Single Payer
Our country has the most expensive health care system in the world, yet we were ranked 37th by the World Health Organization in 2000. The United States spends at least 40% more per capita on health care than any other industrialized country with universal health care.

Health care should be a right for all, and we need to support a Single-Payer system as the most efficient and effective way to get there. A Single-Payer system would eliminate the for-profit insurance companies, lower the cost of health care in the United States by as much as one third, and would remove the financial burden on businesses suffering from the recent economic meltdown - replacing employee-based health care benefits.
Federal studies by the Congressional Budget Office and the General Accounting office show that single payer universal health care would save 100 to 200 Billion dollars per year despite covering all the uninsured and increasing health care benefits.
According to the National Library of Medicine’s Medical Subject Headings (MeSH) thesaurus, a single-payer system is:
An approach to health care financing with only one source of money for paying health care providers. The scope may be national (the Canadian System), statewide, or community-based. The payer may be a governmental unit or other entity such as an insurance company. The proposed advantages include administrative simplicity for patients and providers, and resulting significant savings in overhead costs.

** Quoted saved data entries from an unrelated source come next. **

Lemma join_session_clean `{PL : !PrimitiveLaws} text password binary be turns app rng run :
  run_join_session env text password binary be turns app rng = Some run → session_clean run.
Proof.
  unfold run_join_session, session_clean. destruct (parse_invitation text) as [inv|e'];
    [|intros [= <-] _; apply unprepared_nil].
  intros Hrun Hend. destruct (sr_end run) as [e|] eqn:He; [|done].
  eapply with_tor_gone; [intros paths; apply join_body_owned|done|done].
Qed.

(** Tor never outlives a session. Whatever the network, the process, the file
    system, the terminal and the other side do, and wherever a host or a join session
    ends, in its preparation, its start, its setup or its loop: if it had prepared Tor,
    then the process it spawned, if any, has been waited for, the manager holds nothing
    any more, and the session's cookie has been overwritten and its directory removed.
    *)
Theorem tor_never_outlives_session `{PL : !PrimitiveLaws} binary be turns app rng run e t :
  (∃ password nickname ee closing, run_host_session env password nickname binary be ee turns closing app rng = Some run) ∨
  (∃ text password turns', run_join_session env text password binary be turns' app rng = Some run) →
  sr_end run = Some e → sr_tor run = Some t → tor_gone (sr_fs run) t.
Proof.
  intros Hrun He Ht. assert (Hclean : session_clean run).
  { destruct Hrun as [(password & nickname & ee & closing & Hrun)|(text & password & turns' & Hrun)];
      [by eapply host_session_clean|by eapply join_session_clean]. }
  unfold session_clean in Hclean. rewrite He, Ht in Hclean. by apply Hclean.
Qed.
End tor.

(** * The invitation on the host's screen *)

Section invitation.
Context `{PR : !Primitives} `{HA : !Hashes} `{NF : !Nfc} `{UP : !UriPrimitives} `{UL : !UriPrimitiveLaws} `{ET : !ErrorTexts}.
Context (cfg : HostConfig) (env : Env).

(** What is advertised: the token in force, and what the screen shows. *)
Definition advertised (d : HostDriver) := (hd_token d, rv_invitation <$> room_view (hd_app d)).

Definition keeps_invitation (f : RoomView → RoomView) : Prop := ∀ v, rv_invitation (f v) = rv_invitation v.

Lemma keeps_adv_view f : keeps_invitation f → keeps advertised (on_view f).
Proof.
  intros Hf. apply keeps_modify. intros d. unfold advertised, with_room_view, room_view. cbn.
  destruct (app_screen (hd_app d)) as [| | | | | |v| |] eqn:E; cbn; rewrite ?E; try done. by rewrite Hf.
Qed.

Lemma adv_show_requests requests now v : rv_invitation (show_requests requests now v) = rv_invitation v.
Proof.
  unfold show_requests. change (rv_invitation v) with (rv_invitation (set_requests requests v)).
  generalize (set_requests requests v).
  match goal with |- ∀ v, rv_invitation (foldl _ v ?l) = _ => generalize l end.
  intros lines. induction lines as [|x lines IH]; intros v'; [done|]. cbn [foldl]. by rewrite IH.
Qed.

Lemma keeps_adv_net_send c m : keeps advertised (net_send env c m).
Proof. unfold net_send. solve_keeps. Qed.
Lemma keeps_adv_with_chat {A} (m : Comp ChatSession ChatError A) : keeps advertised (with_chat m).
Proof. intros s. unfold with_chat, zoom. by destruct (m _) as [[] [? ?]]. Qed.

Ltac adv_step :=
  first
  [ progress unfold install_wrap, client_message, announce_timeout, show_error, show_system, show_notice, refresh_host_requests,
      refresh_host_members, room_send, close_connection, remove_connection, set_chat, sync_members_from_session
  | apply keeps_adv_with_chat | apply keeps_adv_net_send
  | apply keeps_adv_view; intros ?; reflexivity
  | keeps_step ].

Lemma keeps_adv_notice notice : (∀ token, notice ≠ HN_InvitationRotated token) → keeps advertised (host_notice cfg env notice).
Proof.
  intros Hn. unfold host_notice. destruct notice; try (by edestruct Hn); repeat adv_step.
  apply keeps_adv_view. intros v. apply adv_show_requests.
Qed.

Lemma keeps_adv_message m : keeps advertised (host_message cfg env m).
Proof. unfold host_message. destruct m; repeat adv_step. Qed.

(** The room's screen shows an invitation that parses back to the session's
    address, its port and the token in force. *)
Definition usable_invitation (d : HostDriver) : Prop :=
  token_length_ok (hd_token d) = true ∧
  ∃ view uri, room_view (hd_app d) = Some view ∧ rv_invitation view = Some uri ∧
    parse_invitation uri = Ok {| inv_onion_address := hg_onion_address cfg; inv_port := VIRTUAL_PORT;
                                 inv_token := hd_token d |}.

Lemma usable_advertised d d' : advertised d = advertised d' → usable_invitation d → usable_invitation d'.
Proof.
  unfold advertised. intros [= Et Ev] (Ht & view & uri & Hv & Hu & Hp).
  unfold usable_invitation. rewrite <-Et. split; [done|]. rewrite Hv in Ev. cbn in Ev.
  destruct (room_view (hd_app d')) as [view'|]; [|done]. injection Ev as Ev. exists view', uri. split_and!; [done|congruence|done].
Qed.

Lemma rotated_app l1 l2 : rotated (l1 ++ l2) = rotated l1 ++ rotated l2.
Proof. apply omap_app. Qed.

Lemma keeps_adv_action a : rotated [a] = [] → keeps advertised (handle_host_action cfg env a).
Proof.
  intros Ha. destruct a as [c m|c|notice]; cbn [handle_host_action].
  - destruct (_ =? _)%N; [apply keeps_adv_message|]. repeat adv_step.
  - repeat adv_step.
  - apply keeps_adv_notice. by intros token ->.
Qed.

Lemma rotate_usable token s :
  validate_onion_address (hg_onion_address cfg) = Ok tt → token_length_ok token = true →
  is_Some (room_view (hd_app s.1)) →
  wp (rotate_invitation cfg env token) (λ o s', o ≠ Panic → usable_invitation s'.1 ∧ hd_token s'.1 = token) s.
Proof.
  intros Ha Ht [view Hv]. unfold rotate_invitation. rewrite wp_modify. unfold Invitation_new. rewrite Ha. cbn [result_bind].
  unfold VIRTUAL_PORT at 1. change (80 =? 0)%N with false. cbv iota. rewrite Ht. cbn [negb]. unfold on_view. rewrite !wp_modify, wp_modify_last. intros _.
  unfold usable_invitation. cbn [fst snd hd_token hd_app hd_put_app hd_put_token]. split; [|done]. split; [done|].
  destruct (app_screen (hd_app s.1)) as [| | | | | |v| |] eqn:E; unfold room_view in Hv; rewrite E in Hv; try done. injection Hv as ->.
  unfold with_room_view, room_view. rewrite E. cbn [app_screen set_screen]. eexists _, _. split_and!; [done|reflexivity|].
  by apply printed_parses.
Qed.

(** Every batch of actions whose tokens have the length of tokens keeps it. *)
Lemma actions_usable actions :
  validate_onion_address (hg_onion_address cfg) = Ok tt →
  Forall (λ token, token_length_ok token = true) (rotated actions) →
  preserves usable_invitation (handle_host_actions cfg env actions).
Proof.
  intros Ha. induction actions as [|a actions IH]; intros Hall; [apply preserves_ret|]. cbn [handle_host_actions].
  change (a :: actions) with ([a] ++ actions) in Hall. rewrite rotated_app in Hall. apply list.Forall_app in Hall as [H1 H2].
  apply preserves_bind; [|intros _; by apply IH].
  destruct (rotated [a]) as [|token l] eqn:E; [by eapply keeps_preserves, keeps_adv_action; [apply usable_advertised|]|].
  destruct a as [| |[]]; try done. injection E as <- <-. cbn [handle_host_action host_notice].
  intros s (_ & view & _ & Hv & _). eapply wp_mono; [|apply rotate_usable; [done|by apply list.Forall_cons_1 in H1 as [? _]|by eexists]].
  intros o s' H Ho. by apply H.
Qed.
End invitation.

(** ** The setup of a host session *)

Section setup.
Context `{PR : !Primitives} `{PL : !PrimitiveLaws} `{HA : !Hashes} `{NF : !Nfc} `{UP : !UriPrimitives} `{UL : !UriPrimitiveLaws}.
Context `{ET : !ErrorTexts} `{ST : !SessionTexts}.
Context (env : SessionEnv).

(** The address is the one that Tor's reply to ADD_ONION names: the command is
    the next on the control connection, and the reply what is read there. *)
Definition named_by_tor (t : TorSession) (address : rstring) : Prop :=
  ∃ c reply c' rest id, let io := tv_command (se_tor env) (ts_calls t) in
    tm_control (ts_manager t) = Some c ∧
    Tor.command (add_onion_command VIRTUAL_PORT (tm_paths (ts_manager t))) (ci_write io) c (ts_socket t ++ ci_reads io)
      = (Ok reply, c', rest) ∧
    Reply_is_ok reply = true ∧ find_prefixed (lit "ServiceID=") (re_lines reply) = Some id ∧ address = id ++ lit ".onion".

Lemma add_onion_valid s : wp (add_onion (se_tor env) VIRTUAL_PORT)
  (λ o _, ∀ service, o = Done service → validate_onion_address (on_onion_address service) = Ok tt ∧
     named_by_tor s.1 (on_onion_address service)) s.
Proof.
  unfold add_onion. unfold VIRTUAL_PORT at 1. change (80 =? 0)%N with false. cbv iota. rewrite wp_self. cbv zeta.
  unfold control_command. rewrite !wp_bind. eapply wp_mono; [|apply control_call_wp].
  intros [r|e|] s1; cbn [call_post bind_post]; [|done|done]. intros (c & c' & Ec & _ & _ & _ & _ & Hok).
  rewrite wp_ret. cbn [bind_post]. rewrite wp_try. destruct r as [[reply|e]|]; cbn [default from_option id]; [|done|done].
  destruct (Reply_is_ok reply) eqn:Er; cbn [negb]; [|done]. rewrite wp_ok_or. destruct (find_prefixed _ _) as [sid|] eqn:Ef; [|done].
  destruct (str_len sid =? 56)%N; cbn [negb]; [|done]. destruct (is_valid_onion_address _) eqn:Ev; cbn [negb]; [|done].
  rewrite wp_modify, wp_ret. intros service [= <-]. split; [by apply valid_onion_validates|].
  eexists c, reply, c', _, sid. split_and!; [done|by apply Hok|done..].
Qed.

Lemma host_setup_wp verifier nickname s :
  wp (host_setup env verifier nickname) (λ o _, ∀ cfg task initial, o = Done (cfg, task, initial) →
    validate_onion_address (hg_onion_address cfg) = Ok tt ∧ hg_verifier cfg = verifier ∧
    (∃ s1, start_tor_with_progress env s = (Done tt, s1) ∧ named_by_tor (ss_tor s1.1) (hg_onion_address cfg)) ∧
    ∃ rng a r r', create Limits_default HOST_CONNECTION nickname (hg_host_identity cfg) (hg_client_identity cfg)
        Timeouts_default rng = (Ok a, r) ∧ hg_session_id cfg = ra_session_id a ∧
      spawn_started a r' = Some (Ok (task, initial)) ∧ r' = r) s.
Proof.
  unfold host_setup. rewrite wp_bind. unfold wp at 1. destruct (start_tor_with_progress env s) as [[[]|e|] s1] eqn:Est; cbn [bind_post fst snd]; [|done|done].
  rewrite wp_bind. unfold wp at 1, tor_op, zoom.
  pose proof (add_onion_valid (ss_tor s1.1, s1.2)) as Hv. unfold wp in Hv.
  destruct (add_onion _ _ _) as [[onion|e|] [t r1]]; cbn [bind_post fst snd] in *; [|by rewrite wp_try|done].
  rewrite wp_try, wp_draw. cbn [fst snd]. destruct (HostIdentity_generate r1) as [[hid|] r2]; [|done].
  rewrite wp_draw. cbn [fst snd]. destruct (MemberIdentity_generate r2) as [[mid|] r3]; [|done].
  rewrite wp_bind. unfold wp at 1, draw_result. cbn [fst snd].
  destruct (create _ _ _ _ _ _ r3) as [[a|e] r4] eqn:Ecr; cbn [bind_post fst snd]; [|by rewrite wp_try].
  rewrite wp_try, wp_bind. unfold wp at 1, start_room. cbn [fst snd].
  destruct (spawn_started a r4) as [[[task initial]|e]|] eqn:Esp; cbn [bind_post fst snd]; [|done|done].
  rewrite wp_try. destruct (se_listen env); [|done]. rewrite wp_ret. intros cfg task' initial' [= <- <- <-].
  cbn. destruct (Hv _ eq_refl) as [H1 H2]. split_and!; [done|done|by exists s1|]. by exists r3, a, r4, r4.
Qed.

But Single-Payer has been barred from the public debate because of the influence of insurance, HMO’s, and pharmaceutical lobbies through campaign contributions, ‘astroturf’ (false grassroots) operations, and dishonest advertising. Democratic and Republican politicians are swimming in campaign donations from the insurance industry, receiving over $46 million in insurance money in 2008.
The United States is the only industrialized nation that does not guarantee access to health care as a right of citizenship. 28 industrialized nations have single payer universal health care systems. The United States ranks poorly relative to other industrialized nations in health care despite having the best-trained health care providers and the best medical infrastructure of any industrialized nation.